There are some caveats associated with multicycle reconstruction. Radiation exposure tends to be higher because of the requirement for overlapping x-ray exposure. In addition, the best temporal resolution can be achieved only at certain heart rates for which it is possible to acquire equal and spatially adjacent datasets from consecutive cardiac cycles (eg, scan angles equal to 0° to 90° from the first cardiac cycle and 90° to 180° from the second cardiac cycle). At most heart rates, datasets from consecutive cardiac cycles overlap, with 1 dataset spanning more than 90° and requiring a longer acquisition time. Finally, multicycle reconstruction requires a regular cardiac rhythm: the heart must come to rest in the same position, with the same cardiac cycle length, for every beat of the scan. Any variation, especially in cardiac cycle length, during the scan may result in motion artifacts. Still, the advantages of multicycle reconstruction are believed to outweigh the disadvantages for single-source systems and are automatically implemented for retrospective ECG-gated helical scanning on all CT systems.
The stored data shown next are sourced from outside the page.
(* ===== verification/Prices.v ===== *)
(** * The price book

    From [crates/buzz-core/src/ledger/prices.rs]: rates in nanoUSD per million
    tokens, their two wire forms, the append-only book, the selection of the
    row that prices a call, and the cost of a token breakdown. *)

From Stdlib Require Import ZArith Lia Ascii.
From stdpp Require Import base list strings numbers.
From S2P Require Import Prelude MachineInt RustStr Usage Conditions.
Local Open Scope Z_scope.

Record PriceRates := {
  input_nanousd_per_mtok : Z;
  cache_read_nanousd_per_mtok : Z;
  cache_write_5m_nanousd_per_mtok : Z;
  cache_write_1h_nanousd_per_mtok : Z;
  output_nanousd_per_mtok : Z;
}.
#[export] Instance PriceRates_eq_dec : EqDecision PriceRates.
Proof. solve_decision. Defined.

Definition rates_wf (r : PriceRates) : Prop :=
  in_u64 (input_nanousd_per_mtok r) /\ in_u64 (cache_read_nanousd_per_mtok r)
  /\ in_u64 (cache_write_5m_nanousd_per_mtok r) /\ in_u64 (cache_write_1h_nanousd_per_mtok r)
  /\ in_u64 (output_nanousd_per_mtok r).

Definition TOKENS_PER_RATE_UNIT : Z := 1000000.

(** The wire form, in either unit. *)
Record PriceRatesWire := {
  w_input_mtok : option Z;
  w_cache_read_mtok : option Z;
  w_cache_write_5m_mtok : option Z;
  w_cache_write_1h_mtok : option Z;
  w_output_mtok : option Z;
  w_input_token : option Z;
  w_cache_read_token : option Z;
  w_cache_write_5m_token : option Z;
  w_cache_write_1h_token : option Z;
  w_output_token : option Z;
}.

Inductive RatesError :=
| RateOverflow (per_token : Z)
| RatesIncomplete.

(** The closure [scale] of [PriceRates::deserialize]. *)
Definition scale (per_token : Z) : Result Z RatesError :=
  ok_or (checked_mul64 per_token TOKENS_PER_RATE_UNIT) (RateOverflow per_token).

(** [PriceRates::deserialize], after serde has read the wire fields. *)
Definition deserialize_rates (w : PriceRatesWire) : Result PriceRates RatesError :=
  match w_input_mtok w, w_cache_read_mtok w, w_cache_write_5m_mtok w,
        w_cache_write_1h_mtok w, w_output_mtok w with
  | Some i, Some r, Some w5, Some w1h, Some o =>
      Ok {| input_nanousd_per_mtok := i; cache_read_nanousd_per_mtok := r;
            cache_write_5m_nanousd_per_mtok := w5; cache_write_1h_nanousd_per_mtok := w1h;
            output_nanousd_per_mtok := o |}
  | _, _, _, _, _ =>
  match w_input_token w, w_cache_read_token w, w_cache_write_5m_token w,
        w_cache_write_1h_token w, w_output_token w with
  | Some i, Some r, Some w5, Some w1h, Some o =>
      let? i' := scale i in
      let? r' := scale r in
      let? w5' := scale w5 in
      let? w1h' := scale w1h in
      let? o' := scale o in
      Ok {| input_nanousd_per_mtok := i'; cache_read_nanousd_per_mtok := r';
            cache_write_5m_nanousd_per_mtok := w5'; cache_write_1h_nanousd_per_mtok := w1h';
            output_nanousd_per_mtok := o' |}
  | _, _, _, _, _ => Err RatesIncomplete
  end
  end.

(** What the derived [Serialize] writes: always the per-million unit. *)
Definition serialize_rates (r : PriceRates) : PriceRatesWire := {|
  w_input_mtok := Some (input_nanousd_per_mtok r);
  w_cache_read_mtok := Some (cache_read_nanousd_per_mtok r);
  w_cache_write_5m_mtok := Some (cache_write_5m_nanousd_per_mtok r);
  w_cache_write_1h_mtok := Some (cache_write_1h_nanousd_per_mtok r);
  w_output_mtok := Some (output_nanousd_per_mtok r);
  w_input_token := None; w_cache_read_token := None; w_cache_write_5m_token := None;
  w_cache_write_1h_token := None; w_output_token := None |}.

Inductive PriceOrigin := OriginOwner | OriginCatalog.
#[export] Instance PriceOrigin_eq_dec : EqDecision PriceOrigin.
Proof. solve_decision. Defined.

Record PriceEntry := {
  entry_model : string;
  effective_from : Z;
  rates : PriceRates;
  conditions : PriceConditions;
  note : option string;
  origin : PriceOrigin;
}.
#[export] Instance PriceEntry_eq_dec : EqDecision PriceEntry.
Proof. solve_decision. Defined.

(** [alias_matches]. *)
Definition alias_matches (alias observed : string) : bool :=
  match strip_prefix alias observed with
  | None => false
  | Some remainder =>
      match strip_prefix "-" remainder with
      | None => false
      | Some date =>
          let digits := str_filter (fun c => negb (Ascii.eqb c "-"%char)) date in
          let separators := str_len date - chars_count digits in
          (chars_count digits =? 8) && str_all is_ascii_digit digits
          && ((separators =? 0) || ((separators =? 2) && (str_len date =? 10)))
      end
  end.

(** [div_round_half_up]: [u128] arithmetic. *)
Definition div_round_half_up (value divisor : Z) : Z := add128 value (divisor / 2) / divisor.

(** A [PriceBook] is its rows in publication order. *)
Definition PriceBook := list PriceEntry.

(** The comparison of the loop in [rates_matching]: [entry] against the best
    so far. *)
Definition entry_wins (entry current : PriceEntry) : bool :=
  match specificity (conditions entry) ?= specificity (conditions current) with
  | Gt => true
  | Lt => false
  | Eq =>
      match effective_from entry ?= effective_from current with
      | Gt => true
      | Lt => false
      | Eq => negb (bool_decide (origin entry = OriginCatalog /\ origin current = OriginOwner))
      end
  end.

(** [PriceBook::rates_matching]. *)
Definition rates_matching (book : PriceBook) (facts : CallFacts) (is_match : string -> bool)
    (scope : PriceEntry -> bool) : option PriceEntry :=
  pick_best entry_wins
    (List.filter (fun e => scope e && is_match (entry_model e)
                      && (effective_from e <=? at_unix facts)
                      && matches (conditions e) facts) book).

(** [PriceBook::best_in_scope]. *)
Definition best_in_scope (book : PriceBook) (model : string) (facts : CallFacts)
    (scope : PriceEntry -> bool) : option PriceEntry :=
  match rates_matching book facts (fun candidate => String.eqb candidate model) scope with
  | Some e => Some e
  | None => rates_matching book facts (fun candidate => alias_matches candidate model) scope
  end.

Definition names_provider (e : PriceEntry) : bool := is_some (cond_provider (conditions e)).

(** [PriceBook::entry_for_call]. *)
Definition entry_for_call (book : PriceBook) (model : string) (facts : CallFacts) : option PriceEntry :=
  match best_in_scope book model facts names_provider with
  | Some e => Some e
  | None => best_in_scope book model facts (fun e => negb (names_provider e))
  end.

(** [PriceBook::rates_for_call] and [PriceBook::rates_for]. *)
Definition rates_for_call (book : PriceBook) (model : string) (facts : CallFacts) : option PriceRates :=
  rates <$> entry_for_call book model facts.
Definition rates_for (book : PriceBook) (model : string) (at_unix : Z) : option PriceRates :=
  rates_for_call book model
    {| fact_input_tokens := 0; at_unix := at_unix; fact_provider := None; fact_tier := None |}.

(** [total_input_tokens]. *)
Definition total_input_tokens (t : UsageBreakdown) : Z :=
  saturating_add64
    (saturating_add64
       (saturating_add64 (input_uncached_tokens t) (cache_read_tokens t))
       (cache_write_5m_tokens t))
    (cache_write_1h_tokens t).

Inductive PriceBasis := BasisObserved | BasisProviderRow | BasisListRow.
#[export] Instance PriceBasis_eq_dec : EqDecision PriceBasis.
Proof. solve_decision. Defined.

Record PricedCall := { priced_nanousd : Z; basis : PriceBasis }.

(** [apply_rates]: products of two [u64] fit [u128]; the additions wrap. *)
Definition apply_rates (r : PriceRates) (t : UsageBreakdown) : Z :=
  let scaled :=
    add128 (add128 (add128 (add128
      (input_uncached_tokens t * input_nanousd_per_mtok r)
      (cache_read_tokens t * cache_read_nanousd_per_mtok r))
      (cache_write_5m_tokens t * cache_write_5m_nanousd_per_mtok r))
      (cache_write_1h_tokens t * cache_write_1h_nanousd_per_mtok r))
      (output_tokens t * output_nanousd_per_mtok r) in
  div_round_half_up scaled TOKENS_PER_RATE_UNIT.

(** [PriceBook::price_facts]. *)
Definition price_facts (book : PriceBook) (model : string) (t : UsageBreakdown) (facts : CallFacts)
    : option PricedCall :=
  match entry_for_call book model facts with
  | None => None
  | Some entry =>
      let b := if names_provider entry then BasisProviderRow else BasisListRow in
      Some {| priced_nanousd := apply_rates (rates entry) t; basis := b |}
  end.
Multicycle reconstruction is not limited to helical scanning. A scanner with a wide enough detector array to cover the entire heart in 1 rotation, such as a 320-row scanner, can image the entire heart in diastasis multiple times (up to 5 times) using prospective ECG-triggered axial techniques and can combine data to improve the effective temporal resolution. Adjacent data arcs can always be obtained, ensuring, for example, a 2-fold improvement in effective temporal resolution with 2-cycle reconstruction at all heart rates. However, a major disadvantage of using multicycle reconstruction with a wide detector array is the increase in radiation dose with repeated acquisitions; 2-cycle, 3-cycle, 4-cycle, or 5-cycle reconstruction results in a 2-, 3-, 4-, or 5-fold increase in radiation dose compared to single cycle reconstruction.